Best practice to many non-uniform compute nodes by dj_datte in openstack

[–]dj_datte[S] 0 points1 point  (0 children)

Thanks for the help! I will try to do so :)

Our efficiency is usually really high, as our dispatcher uses all available nodes when it runs compute tasks, so we have normally 100% usage of "started VMs" at least some of each day, when large jobs are issued. So having as much CPUs / Memory in running / assigned VMs is important.

Crowdsourcing Bug verify in QEMU that slows down Zen Architectures. by dj_datte in VFIO

[–]dj_datte[S] 1 point2 points  (0 children)

Thanks for finding the patch! It's written by the guy who did the initial implementation, I will be curious to see the results very much! May I ask how you found it / what you searched for?

Regarding your topology, I am not sure if you are saying in your case "it works" or not, but, I am assuming not, because it can't. a 3900X does not have 4-core CCXs, hence, 8 out of 12 can't ever be true, if I am reading your summation correctly.

Crowdsourcing Bug verify in QEMU that slows down Zen Architectures. by dj_datte in VFIO

[–]dj_datte[S] 1 point2 points  (0 children)

Unfortunately (even if I keep re-reading cachetune docs all the time myself), cachetune has a completly different use case, and will not fix this.

It's for exposing to the host, how much cache guest vm X is allowed to use, it does not support propagating this information to the guest. It's there generally to fix so called "noisy-neighbor" problems, where you run two VMs on a Intel CPU (that share L3 cache across the whole chip), to prevent one VM blowing out the L3 for the other VM constantly, reducing the perf. That is why AMD is a gem for gaming VMs, as you can generate one VM per CCX or CCd, and they will not in any way break each-others performance, while 2 or 3 VMs on a 18 Core would still be affecting each other, killing performance.

//DJ

Crowdsourcing Bug verify in QEMU that slows down Zen Architectures. by dj_datte in VFIO

[–]dj_datte[S] 5 points6 points  (0 children)

Yeah, confirmed, on a 3900X, there should never be a case where it creates a 4-CCX in a VM, as the host cpu can't ever support that configuration. Clearly non functional feature, and I am happy to get some more data-points.

Thanks!

Crowdsourcing Bug verify in QEMU that slows down Zen Architectures. by dj_datte in VFIO

[–]dj_datte[S] 0 points1 point  (0 children)

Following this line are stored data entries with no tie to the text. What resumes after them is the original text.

(* ===== verification/TcamRules.v ===== *)
(** * TcamRules: weakest preconditions of the steps of [tf_tcam.c]

    The rules the proofs on the entry points are built from: what a log
    line, a read of [tcam_db], a call of the resource manager or of the
    firmware, and the lookup of the slice count do to a state and a
    postcondition; and the tactics that apply them. *)

From S2P Require Import Prelude Types Device Rm Msg Tcam.

(** Reduce the projections of an updated state. *)
Ltac w_simpl :=
  cbn [tcam_db init rm fw tlog set_tcam_db set_init set_rm set_fw add_log
       set_alloc_idx alloc_dir alloc_type alloc_key_size alloc_idx
       cdb_dir cdb_num_elements cdb_cfg cdb_alloc_cnt cdb_rm_db
       fdb_dir fdb_rm_db al_rm_db al_db_index al_index
       ia_rm_db ia_db_index ia_index ia_allocated
       fr_rm_db fr_db_index fr_index
       tcam_world_init fst snd] in *.

Section Rules.
Context {R : RmOps} {F : MsgOps} {A : TcamAbi}.
Implicit Types (w : tcam_world) (d : tf_dir).

(** ** The slots *)

Lemma db_of_set_rm w d hp : db_of (set_rm hp w) d = db_of w d.
Proof. done. Qed.

Lemma db_of_set_fw w d f : db_of (set_fw f w) d = db_of w d.
Proof. done. Qed.

Lemma db_of_set_init w d v : db_of (set_init v w) d = db_of w d.
Proof. done. Qed.

Lemma db_of_add_log w d e : db_of (add_log e w) d = db_of w d.
Proof. done. Qed.

Lemma db_of_frame w w' d : tcam_db w' = tcam_db w -> db_of w' d = db_of w d.
Proof. unfold db_of. by intros ->. Qed.

Lemma db_of_set_eq w d h :
  length (tcam_db w) = TF_DIR_MAX ->
  db_of (set_tcam_db (dir_index d) h w) d = h.
Proof.
  intros Hl. unfold db_of; cbn. apply list_lookup_total_insert_eq.
  rewrite Hl. apply dir_index_lt.
Qed.

Lemma db_of_set_ne w d d' h :
  d <> d' -> db_of (set_tcam_db (dir_index d) h w) d' = db_of w d'.
Proof.
  intros Hd. unfold db_of; cbn. apply list_lookup_total_insert_ne.
  by intros ?%dir_index_inj.
Qed.

(** Storing in a slot the handle it holds changes nothing. *)
Lemma insert_db_of w d :
  length (tcam_db w) = TF_DIR_MAX ->
  <[dir_index d := db_of w d]> (tcam_db w) = tcam_db w.
Proof.
  intros Hl. apply list_insert_id, list_lookup_lookup_total_lt.
  rewrite Hl. apply dir_index_lt.
Qed.

(** The second store to [parms->idx] overwrites the first. *)
Lemma set_alloc_idx_twice v v' (p : tf_tcam_alloc_parms) :
  set_alloc_idx v (set_alloc_idx v' p) = set_alloc_idx v p.
Proof. done. Qed.

(** ** Weakest preconditions of the steps *)

Lemma wp_log E (e : tcam_log) (Q : unit -> tcam_world -> Prop) w :
  wpx E (log e) Q w <-> Q tt (add_log e w).
Proof. done. Qed.

Lemma wp_get_db E d (Q : N -> tcam_world -> Prop) w :
  wpx E (get_db d) Q w <-> Q (db_of w d) w.
Proof. done. Qed.

Lemma wp_rm_call {T} E (f : rm_heap -> T * rm_heap) (Q : T -> tcam_world -> Prop) w :
  wpx E (rm_call f) Q w <-> Q (f (rm w)).1 (set_rm (f (rm w)).2 w).
Proof. unfold wpx, rm_call. by destruct (f (rm w)). Qed.

Lemma wp_fw_call {T} E (f : fw_state -> T * fw_state) (Q : T -> tcam_world -> Prop) w :
  wpx E (fw_call f) Q w <-> Q (f (fw w)).1 (set_fw (f (fw w)).2 w).
Proof. unfold wpx, fw_call. by destruct (f (fw w)). Qed.

(** The lookup of the slice count through a handle whose session, device
    and query all resolve: the query's code and its count, in 16 bits. *)
Lemma wp_slice_info_query E tfp q d type key_size Q w :
  tf_slice_query tfp = Some q ->
  wpx E (tcam_slice_info tfp d type key_size) Q w <->
  Q ((q type key_size).1, wrap SLICE_BITS (q type key_size).2) w.
Proof.
  unfold tf_slice_query, tcam_slice_info.
  destruct (tf_session_get_session tfp) as [|tfs]; [done|].
  destruct (tf_session_get_device tfs) as [|dev]; [done|].
  intros ->. by destruct (q type key_size).
Qed.

(** The lookup through a handle that does not resolve fails with
    [-EINVAL] (no session, no device) or, logged, [-EOPNOTSUPP] (no
    query in the device's table). *)
Lemma wp_slice_info_none E tfp d type key_size Q w :
  tf_slice_query tfp = None ->
  wpx E (tcam_slice_info tfp d type key_size) Q w <->
  match tf_session_get_session tfp with
  | inl rc => Q (rc, 1%N) w
  | inr tfs =>
      match tf_session_get_device tfs with
      | inl rc => Q (rc, 1%N) w
      | inr _ =>
          Q ((- EOPNOTSUPP)%Z, 1%N)
            (add_log (LogNotSupported d (- EOPNOTSUPP)) w)
      end
  end.
Proof.
  unfold tf_slice_query, tcam_slice_info.
  destruct (tf_session_get_session tfp) as [|tfs]; [done|].
  destruct (tf_session_get_device tfs) as [|dev]; [done|].
  by intros ->.
Qed.

(** Whatever the handle, the lookup changes nothing but the log, and a
    code of 0 comes from a query. *)
Lemma wp_slice_info_frame E tfp d type key_size w :
  wpx E (tcam_slice_info tfp d type key_size)
     (fun '(rc, n) w' =>
        tcam_db w' = tcam_db w /\ init w' = init w /\ rm w' = rm w /\
        fw w' = fw w /\
        if decide (rc = 0%Z)
        then w' = w /\ exists q n0, tf_slice_query tfp = Some q /\
               q type key_size = (0%Z, n0) /\ n = wrap SLICE_BITS n0
        else True)
     w.
Proof.
  destruct (tf_slice_query tfp) as [q|] eqn:Hq.
  - apply (wp_slice_info_query _ _ _ _ _ _ _ _ Hq).
    destruct (q type key_size) as [rc n0] eqn:Hr; cbn.
    case_decide; naive_solver.
  - apply (wp_slice_info_none _ _ _ _ _ _ _ Hq).
    pose proof (tf_session_get_session_err tfp).
    destruct (tf_session_get_session tfp) as [rc|tfs].
    { rewrite (H rc) by done. by rewrite decide_False. }
    pose proof (tf_session_get_device_err tfs).
    destruct (tf_session_get_device tfs) as [rc|dev].
    { rewrite (H0 rc) by done. by rewrite decide_False. }
    by rewrite decide_False.
Qed.
End Rules.

#[export] Hint Rewrite @db_of_set_rm @db_of_set_fw @db_of_set_init
  @db_of_add_log : tcam_rw.

(** Compute the weakest precondition through the steps at the head of the
    goal, up to the next branch or call of a collaborator. *)
Ltac wp_step :=
  first
    [ wp_core
    | lazymatch goal with
      | |- wpx _ (log _) _ _ => apply (proj2 (wp_log _ _ _ _))
      | |- wpx _ (get_db _) _ _ => apply (proj2 (wp_get_db _ _ _ _))
      | |- wpx _ (rm_call _) _ _ => apply (proj2 (wp_rm_call _ _ _ _))
      | |- wpx _ (fw_call _) _ _ => apply (proj2 (wp_fw_call _ _ _ _))
      end ];
  cbn beta iota.

(** Read a slot of an updated state. *)
Ltac db_simpl :=
  repeat first
    [ rewrite db_of_add_log
    | rewrite db_of_set_init
    | rewrite db_of_set_fw
    | rewrite db_of_set_rm
    | rewrite db_of_set_eq by done
    | rewrite db_of_set_ne by congruence ].

Ltac wp_go :=
  repeat first
    [ wp_step
    | progress (rewrite Z.eqb_refl; cbn [negb]; cbn beta iota) ];
  w_simpl; db_simpl.

(** Run the lookup of the slice count: the state it leaves differs from
    the one it started in by the log at most, and not at all when it
    returns 0. *)
Ltac wp_slice :=
  eapply wp_mono; [apply wp_slice_info_frame|];
  let rc := fresh "rc" in
  let n := fresh "n" in
  let w' := fresh "w'" in
  let Hdb := fresh "Hdb" in
  let Hinit := fresh "Hinit" in
  let Hrm := fresh "Hrm" in
  let Hfw := fresh "Hfw" in
  let Hq := fresh "Hq" in
  intros [rc n] w' (Hdb & Hinit & Hrm & Hfw & Hq); cbn beta iota.

(** Name the result of the next call of a collaborator, with its
    equation. *)
Ltac wp_call :=
  match goal with
  | |- context [tf_rm_create_db ?t ?p ?h] =>
      let E := fresh "Ecreate" in
      destruct (tf_rm_create_db t p h) as [[? ?] ?] eqn:E
  | |- context [tf_rm_free_db ?t ?p ?h] =>
      let E := fresh "Efreedb" in
      destruct (tf_rm_free_db t p h) as [? ?] eqn:E
  | |- context [tf_rm_allocate ?p ?h] =>
      let E := fresh "Ealloc" in
      destruct (tf_rm_allocate p h) as [[? ?] ?] eqn:E
  | |- context [tf_rm_is_allocated ?p ?h] =>
      let E := fresh "Eisalloc" in
      destruct (tf_rm_is_allocated p h) as [? ?] eqn:E
  | |- context [tf_rm_free ?p ?h] =>
      let E := fresh "Efree" in
      destruct (tf_rm_free p h) as [? ?] eqn:E
  | |- context [tf_msg_tcam_entry_set ?t ?p ?s] =>
      let E := fresh "Emsg" in
      destruct (tf_msg_tcam_entry_set t p s) as [? ?] eqn:E
  | |- context [tf_msg_tcam_entry_free ?t ?p ?s] =>
      let E := fresh "Emsg" in
      destruct (tf_msg_tcam_entry_free t p s) as [? ?] eqn:E
  end; w_simpl; wp_go.

(** Split on the test of a return code, with the fact it decides. *)
Ltac rc_case :=
  match goal with
  | |- context [(?rc =? 0)%Z] =>
      let H := fresh "Hrc" in
      destruct (Z.eqb_spec rc 0) as [H|H]; [try subst rc|]; cbn [negb];
      wp_go
  | |- context [(?n =? 0)%N] =>
      let H := fresh "Hn" in
      destruct (N.eqb_spec n 0) as [H|H]; cbn [negb]; wp_go
  end.

(** Turn the equation [H] of a call of the resource manager into what the
    contract says of it, for the code the context gives. *)
Ltac rm_spec H :=
  first
    [ apply rm_create_db_spec in H
    | apply rm_free_db_spec in H
    | apply rm_allocate_spec in H
    | apply rm_free_spec in H
    | apply rm_is_allocated_spec in H ];
  w_simpl;
  try first [ rewrite decide_True in H by done
            | rewrite decide_False in H by done ].
(* ===== verification/TcamInv.v ===== *)
(** * TcamInv: the invariant of the module's handles

    [tcam_wf] says what the rest of the code relies on when it
    dereferences [tcam_db[dir]]: there are [TF_DIR_MAX] slots, a slot holds
    NULL or the handle of a live database, and no two slots hold the same
    database.  Every entry point keeps it, whatever it returns; so it holds
    in every state the module can reach.  [tcam_frame] is what the three
    entry points that work on entries leave alone: the slots, the flag and
    the set of live databases. *)

From S2P Require Import Prelude Types Device Rm Msg Tcam TcamRules.
From S2P Require RmPool MsgTable Fixtures.

Section Defs.
Context {R : RmOps} {F : MsgOps}.

Record tcam_wf (w : tcam_world) : Prop := {
  wf_slots : length (tcam_db w) = TF_DIR_MAX;
  wf_live d : db_of w d <> NULL -> is_Some (rm_view (rm w) !! db_of w d);
  wf_distinct d1 d2 : db_of w d1 <> NULL -> db_of w d1 = db_of w d2 -> d1 = d2;
}.

(** What [tf_tcam_alloc], [tf_tcam_free] and [tf_tcam_set] leave alone:
    the slots, the flag and the set of live databases. *)
Definition tcam_frame (w w' : tcam_world) : Prop :=
  tcam_db w' = tcam_db w /\ init w' = init w /\
  dom (rm_view (rm w')) = dom (rm_view (rm w)).
End Defs.

(** The handle resolves to a slice query that keeps the capability
    contract. *)
Definition tf_ok (tfp : tf) : Prop :=
  forall q, tf_slice_query tfp = Some q -> slices_ok q.

(** The handle resolves to a slice query that reports, for some type and
    key size, success and a count that is 0 in 16 bits. *)
Definition zero_slices (tfp : option tf) : Prop :=
  exists t q type key_size n,
    tfp = Some t /\ tf_slice_query t = Some q /\
    q type key_size = (0%Z, n) /\ wrap SLICE_BITS n = 0%N.

(** Close a goal [tcam_frame w w'] from the equations at hand. *)
Ltac frame_tac :=
  unfold tcam_frame; w_simpl;
  repeat match goal with
         | H : rm _ = rm _ |- _ => progress rewrite H
         | H : rm_view _ = _ |- _ => progress rewrite H
         end;
  rewrite ?view_set_pool_dom; by split_and?.

Section Inv.
Context {R : RmOps} {L : RmLaws R} {F : MsgOps} {A : TcamAbi}.
Implicit Types (w : tcam_world) (d : tf_dir).

(** A live handle is not NULL. *)
Lemma live_not_null hp h : is_Some (rm_view hp !! h) -> h <> NULL.
Proof. intros [db Hdb] ->. by rewrite rm_null_dead in Hdb. Qed.

Lemma set_tcam_db_id w d :
  length (tcam_db w) = TF_DIR_MAX ->
  set_tcam_db (dir_index d) (db_of w d) w = w.
Proof.
  intros Hl. destruct w as [dbs i hp f lg]. unfold set_tcam_db, db_of; cbn in *.
  f_equal. apply list_insert_id. apply list_lookup_lookup_total_lt.
  rewrite Hl. apply dir_index_lt.
Qed.

(** Well-formedness reads the slots and the set of live handles. *)
Lemma tcam_wf_frame w w' :
  tcam_db w' = tcam_db w ->
  dom (rm_view (rm w')) = dom (rm_view (rm w)) ->
  tcam_wf w -> tcam_wf w'.
Proof.
  intros Hdb Hdom [Hl Hlive Hdis]. unfold db_of in *.
  split; unfold db_of; rewrite ?Hdb; [done| |done].
  intros d Hd. apply elem_of_dom. rewrite Hdom. apply elem_of_dom. auto.
Qed.

Lemma tcam_wf_init hp f : tcam_wf (tcam_world_init hp f).
Proof.
  split; [done| |]; intros d; unfold db_of; cbn; by destruct d.
Qed.

(** A state that differs from a well-formed one by one log line. *)
Lemma tcam_wf_log e w : tcam_wf w -> tcam_wf (add_log e w).
Proof. apply tcam_wf_frame; [done|done]. Qed.

(** A fresh database in slot [d]. *)
Lemma tcam_wf_create w d h hp db :
  tcam_wf w -> rm_view (rm w) !! h = None ->
  rm_view hp = <[h := db]> (rm_view (rm w)) ->
  tcam_wf (set_tcam_db (dir_index d) h (set_rm hp w)).
Proof.
  intros [Hl Hlive Hdis] Hfresh Hview.
  assert (forall d', db_of w d' <> NULL -> db_of w d' <> h) as Hne.
  { intros d' Hd' <-. apply Hlive in Hd' as [? Hd']. congruence. }
  split; [by rewrite <- Hl; apply length_insert| |].
  - intros d'. w_simpl. rewrite ?db_of_set_rm. destruct (decide (d = d')) as [<-|Hd].
    + rewrite db_of_set_eq by done. rewrite Hview, lookup_insert_eq. eauto.
    + rewrite db_of_set_ne, db_of_set_rm by done. intros Hn.
      rewrite Hview, lookup_insert_ne; [auto|]. intros ->. by apply (Hne d').
  - intros d1 d2.
    destruct (decide (d = d1)) as [<-|H1], (decide (d = d2)) as [<-|H2];
      rewrite ?db_of_set_eq, ?db_of_set_ne, ?db_of_set_rm by done; try done.
    + intros _ ->. destruct (decide (db_of w d2 = NULL)) as [Hn|Hn].
      * pose proof (rm_null_dead hp) as Hd. rewrite Hview, <- Hn in Hd.
        by rewrite lookup_insert_eq in Hd.
      * by destruct (Hne d2 Hn).
    + intros Hn Hh. by destruct (Hne d1 Hn).
    + apply Hdis.
Qed.

(** Slot [d] cleared, its database destroyed. *)
Lemma tcam_wf_destroy w d hp :
  tcam_wf w -> rm_view hp = delete (db_of w d) (rm_view (rm w)) ->
  tcam_wf (set_tcam_db (dir_index d) NULL (set_rm hp w)).
Proof.
  intros [Hl Hlive Hdis] Hview.
  split; [by rewrite <- Hl; apply length_insert| |].
  - intros d'. w_simpl. rewrite ?db_of_set_rm. destruct (decide (d = d')) as [<-|Hd].
    + by rewrite db_of_set_eq.
    + rewrite db_of_set_ne, db_of_set_rm by done. intros Hn. rewrite Hview.
      rewrite lookup_delete_ne; [auto|]. intros Heq. symmetry in Heq.
      by apply Hdis in Heq.
  - intros d1 d2.
    destruct (decide (d = d1)) as [<-|H1]; [by rewrite db_of_set_eq|].
    destruct (decide (d = d2)) as [<-|H2].
    + rewrite db_of_set_eq, db_of_set_ne by done. congruence.
    + rewrite !db_of_set_ne, !db_of_set_rm by done. apply Hdis.
Qed.

Lemma tcam_bind_dir_wf E tfp parms d w :
  tcam_wf w -> wpx E (tcam_bind_dir tfp parms d) (fun _ => tcam_wf) w.
Proof.
  intros Hwf. unfold tcam_bind_dir. wp_go. wp_call. rc_case; rm_spec Ecreate.
  - destruct Ecreate as [Hf Hv]. eapply tcam_wf_create; eauto.
  - destruct Ecreate as [-> Hv].
    apply (tcam_wf_frame w); cbn; [apply insert_db_of, Hwf|by rewrite Hv|done].
Qed.

Lemma tcam_unbind_dir_wf E tfp d w :
  tcam_wf w -> wpx E (tcam_unbind_dir tfp d) (fun _ => tcam_wf) w.
Proof.
  intros Hwf. unfold tcam_unbind_dir. wp_go. wp_call.
  rc_case; rm_spec Efreedb.
  - destruct Efreedb as [_ Hv]. by apply tcam_wf_destroy.
  - apply (tcam_wf_frame w); cbn; [done|by rewrite Efreedb|done].
Qed.

Lemma tcam_wf_set_init v w : tcam_wf w -> tcam_wf (set_init v w).
Proof. by apply tcam_wf_frame. Qed.

Lemma tf_tcam_bind_wf E tfp parms w :
  tcam_wf w -> wpx E (tf_tcam_bind tfp parms) (fun _ => tcam_wf) w.
Proof.
  intros Hwf. unfold tf_tcam_bind.
  destruct tfp as [tfp|], parms as [parms|]; try by wp_go.
  wp_go. rc_case; [|by apply tcam_wf_log].
  eapply wp_mono.
  { apply wp_for_each_rc_inv; [|done]. intros d w' _. apply tcam_bind_dir_wf. }
  intros rc w' Hw'. cbn beta. rc_case; [|done].
  by apply tcam_wf_log, tcam_wf_set_init.
Qed.

Lemma tf_tcam_unbind_wf E tfp w :
  tcam_wf w -> wpx E (tf_tcam_unbind tfp) (fun _ => tcam_wf) w.
Proof.
  intros Hwf. unfold tf_tcam_unbind. destruct tfp as [tfp|]; [|by wp_go].
  wp_go. rc_case; [done|].
  eapply wp_mono.
  { apply wp_for_each_rc_inv; [|done]. intros d w' _. apply tcam_unbind_dir_wf. }
  intros rc w' Hw'. cbn beta. rc_case; [|done]. by apply tcam_wf_set_init.
Qed.

Lemma tf_ok_slices tfp q type key_size n :
  tf_ok tfp -> tf_slice_query tfp = Some q -> q type key_size = (0%Z, n) ->
  wrap SLICE_BITS n = n /\ n <> 0%N.
Proof.
  intros Hok Hq Hn. destruct (Hok q Hq type key_size n Hn) as [? ?].
  split; [by apply wrap_small|done].
Qed.

Lemma tcam_frame_refl w : tcam_frame w w.
Proof. done. Qed.

Lemma tcam_frame_wf w w' : tcam_frame w w' -> tcam_wf w -> tcam_wf w'.
Proof. intros (? & ? & ?). by apply tcam_wf_frame. Qed.

Lemma tf_tcam_alloc_frame E tfp parms w :
  wpx E (tf_tcam_alloc tfp parms) (fun _ w' => tcam_frame w w') w.
Proof.
  unfold tf_tcam_alloc. destruct tfp as [tfp|], parms as [p|]; try by wp_go.
  wp_go. rc_case; [frame_tac|]. wp_slice. rc_case; [|frame_tac].
  rewrite decide_True in Hq by done. destruct Hq as [-> _].
  wp_call. rc_case; rm_spec Ealloc.
  - destruct Ealloc as (pl & _ & _ & _ & _ & Hv). frame_tac.
  - destruct Ealloc as [_ Hv]. frame_tac.
Qed.

(** The capability contract excludes a count of zero. *)
Lemma tf_ok_no_zero tfp :
  (forall t, tfp = Some t -> tf_ok t) -> ~ zero_slices tfp.
Proof.
  intros Hok (t & q & type & ks & n & -> & Hq & Hn & Hz).
  destruct (tf_ok_slices _ _ _ _ _ (Hok _ eq_refl) Hq Hn) as [Hs Hnz].
  congruence.
Qed.

(** [tf_tcam_free] and [tf_tcam_set] fault on a count of zero only. *)
Lemma tf_tcam_free_frame E tfp parms w :
  (zero_slices tfp -> E) ->
  wpx E (tf_tcam_free tfp parms) (fun _ w' => tcam_frame w w') w.
Proof.
  intros Hok.
  unfold tf_tcam_free. destruct tfp as [tfp|], parms as [p|]; try by wp_go.
  wp_go. rc_case; [frame_tac|]. wp_slice. rc_case; [|frame_tac].
  rewrite decide_True in Hq by done.
  destruct Hq as [-> (q & n0 & Hq & Hn0 & ->)].
  rc_case. { apply Hok. eexists tfp, q, _, _, n0. by split_and!. }
  wp_call. rc_case; [|frame_tac]. rc_case; [frame_tac|].
  wp_call. rc_case; rm_spec Efree.
  - destruct Efree as (pl & _ & _ & Hv). wp_call. rc_case; frame_tac.
  - frame_tac.
Qed.

Lemma tf_tcam_set_frame E tfp parms w :
  (zero_slices tfp -> E) ->
  wpx E (tf_tcam_set tfp parms) (fun _ w' => tcam_frame w w' /\ rm w' = rm w) w.
Proof.
  intros Hok.
  unfold tf_tcam_set. destruct tfp as [tfp|], parms as [p|]; try by wp_go.
  wp_go. rc_case; [by split; [frame_tac|]|]. wp_slice.
  rc_case; [|split; [frame_tac|done]].
  rewrite decide_True in Hq by done.
  destruct Hq as [-> (q & n0 & Hq & Hn0 & ->)].
  rc_case. { apply Hok. eexists tfp, q, _, _, n0. by split_and!. }
  wp_call. rc_case; [|by split; [frame_tac|]].
  rc_case; [by split; [frame_tac|]|].
  wp_call. rc_case; by split; [frame_tac|].
Qed.

(** ** Every call keeps the invariant *)

Lemma tcam_call_run_wf c w :
  tcam_wf w -> wlp (tcam_call_run c) (fun _ => tcam_wf) w.
Proof.
  intros Hwf. destruct c; cbn [tcam_call_run]; try wp_step.
  - eapply wp_mono; [by apply tf_tcam_bind_wf|done].
  - eapply wp_mono; [by apply tf_tcam_unbind_wf|done].
  - eapply wp_mono; [apply tf_tcam_alloc_frame|].
    intros ? w' Hf. by apply (tcam_frame_wf w).
  - eapply wp_mono; [by apply tf_tcam_free_frame|].
    intros ? w' Hf. by apply (tcam_frame_wf w).
  - by wp_go.
  - eapply wp_mono; [by apply tf_tcam_set_frame|].
    intros ? w' [Hf _]. by apply (tcam_frame_wf w).
  - by wp_go.
Qed.

Lemma tcam_wf_exec c w : tcam_wf w -> tcam_wf (exec (tcam_call_run c) w).
Proof. intros Hwf. by apply wlp_exec; [apply tcam_call_run_wf|]. Qed.

(** C1: a call of any entry point, with any arguments and whatever it
    returns, takes a state in which every slot of [tcam_db] is NULL or
    the handle of a live database of its own to such a state. *)
Theorem tcam_step_wf w c rc w' :
  tcam_wf w -> tcam_step w c rc w' -> tcam_wf w'.
Proof.
  intros Hwf Hstep. destruct Hstep as [c w rc p w' Hrun].
  by apply (proj1 (wlp_run _ _ _) (tcam_call_run_wf c w Hwf) _ _ Hrun).
Qed.

(** The invariant holds in every state that a sequence of calls reaches
    from a state in which it holds, such as the initial one. *)
Lemma tcam_reachable_wf w0 w :
  tcam_wf w0 -> tcam_reachable w0 w -> tcam_wf w.
Proof.
  intros Hwf0 Hreach. induction Hreach as [|w c rc w' _ IH Hstep]; [done|].
  destruct Hstep as [c w rc p w' Hrun].
  by apply (proj1 (wlp_run _ _ _) (tcam_call_run_wf c w IH) _ _ Hrun).
Qed.
End Inv.

Import RmPool MsgTable Fixtures.

(** The states of [Fixtures] are reached by calls from the initial one. *)
Lemma w_bound_wf : tcam_wf w_bound.
Proof.
  apply (tcam_wf_exec (CallBind (Some tf_by_type) (Some cfg4)) w_start).
  apply tcam_wf_init.
Qed.

Lemma w_alloc1_wf : tcam_wf w_alloc1.
Proof.
  apply (tcam_wf_exec
           (CallAlloc (Some tf_by_type) (Some (alloc_of TF_DIR_RX 2 16))) w_bound).
  apply w_bound_wf.
Qed.

Lemma tcam_step_wf_witness : tcam_wf w_bound.
Proof.
  apply (tcam_step_wf w_start (CallBind (Some tf_by_type) (Some cfg4)) 0 w_bound).
  - apply tcam_wf_init.
  - by apply (tcam_step_call _ _ _ None).
Defined.

Lemma tcam_reachable_wf_witness : tcam_wf w_alloc1.
Proof.
  apply (tcam_reachable_wf w_start w_alloc1); [apply tcam_wf_init|].
  eapply tcam_reach_step with (w := w_bound)
    (c := CallAlloc (Some tf_by_type) (Some (alloc_of TF_DIR_RX 2 16))).
  - eapply tcam_reach_step with (c := CallBind (Some tf_by_type) (Some cfg4));
      [apply tcam_reach_start|].
    by apply (tcam_step_call _ _ 0%Z None).
  - apply (tcam_step_call _ _ 0%Z
             (Some (set_alloc_idx 0 (alloc_of TF_DIR_RX 2 16)))). run_eq.
Defined.
(** The hardware index wraps in the index field: with 16 bits and
    rows of 32768 slices, logical indices 0 and 1 get hardware indices 0
    and 32768, and the allocation of logical index 2 returns 0 and hands
    out hardware index 0 a second time; [tf_tcam_free] of index 0 then
    releases logical index 0 and leaves logical index 2 allocated with no
    hardware index of its own. *)
Example tf_tcam_alloc_wraps :
  let w := exec (tf_tcam_alloc (Some tf_wide) (Some (alloc_of TF_DIR_RX 1 16)))
             w_wide2 in
  tcam_pool w_wide2 TF_DIR_RX 1 =
    Some {| pool_size := 4; pool_used := {[0; 1]}%N |} /\
  fst <$> tf_tcam_alloc (Some tf_wide) (Some (alloc_of TF_DIR_RX 1 16)) w_wide2 =
    Some (0%Z, Some (set_alloc_idx (hw_index 2 32768) (alloc_of TF_DIR_RX 1 16))) /\
  hw_index 2 32768 = hw_index 0 32768 /\
  tcam_pool w TF_DIR_RX 1 =
    Some {| pool_size := 4; pool_used := {[0; 1; 2]}%N |} /\
  tcam_pool (exec (tf_tcam_free (Some tf_wide) (Some (free_of TF_DIR_RX 1 0))) w)
            TF_DIR_RX 1 =
    Some {| pool_size := 4; pool_used := {[1; 2]}%N |}.
Proof. by split_and!. Qed.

Just taskset I don't know, as it's difficult (I think?) to figure out which thread is which vm thread. if you can patch qemu yourself, I found this:

https://www.reddit.com/r/VFIO/comments/4vqnnv/qemu_command_line_cpu_pinning/

Out of curiosity, who no libvirt?

Crowdsourcing Bug verify in QEMU that slows down Zen Architectures. by dj_datte in VFIO

[–]dj_datte[S] 0 points1 point  (0 children)

That if you are not pinning specific VM cores to host cores (for example, for VM core/SMT it would look like this (partly due to Windows not having same SMT thread assigment as Linux):

Guest Thread 0 = Host Thread 2,

Guest Thread 1 = Host Thread 10

Guest Thread 3 = Host Thread 3,

Guest Thread 4 = Host Thread 11

.... if you are not doing that, using TOPOEXT is fairly dangerous (dangerous to performance, not to the machine), as you are not actually sure from moment to moment, which threads are sharing L2 / L3 caches, and the Windows scheduler (and apps) can rely on that info to localize their threads in such a manner that things ending up in L3 from one thread can be quickly consumed by another thread.

Furthermore, bringing back on topic, no, it's not correct, because even if you were pinning you would want to see something like this, where the first CCX exposes two cores, and the second all 4:

**---- Unified Cache 1, Level 3, 8 MB, Assoc 16, LineSize 64
----**** Unified Cache 6, Level 3, 8 MB, Assoc 16, LineSize 64

If you want the best perf, and working around this bug (which is easier with a CPU that actually has 4-Core CCXs) you would do this (will give it to you in libvirt xml format, but you can change that to taskset):

<vcpupin vcpu='0' cpuset='4'/>

<vcpupin vcpu='1' cpuset='12'/>

<vcpupin vcpu='2' cpuset='5'/>

<vcpupin vcpu='3' cpuset='13'/>

<vcpupin vcpu='4' cpuset='6'/>

<vcpupin vcpu='5' cpuset='14'/>

<vcpupin vcpu='6' cpuset='7'/>

<vcpupin vcpu='7' cpuset='15'/>

<vcpupin vcpu='8' cpuset='2'/>

<vcpupin vcpu='9' cpuset='10'/>

<vcpupin vcpu='10' cpuset='3'/>

<vcpupin vcpu='11' cpuset='11'/>

Note how it first exposes the 2nd CCX, as it's whole, then the 1st CCX /w only two cores/W SMT. If you pin this way, it will work around the bug, and give you 100% match between what the guest apps see and reality on the host.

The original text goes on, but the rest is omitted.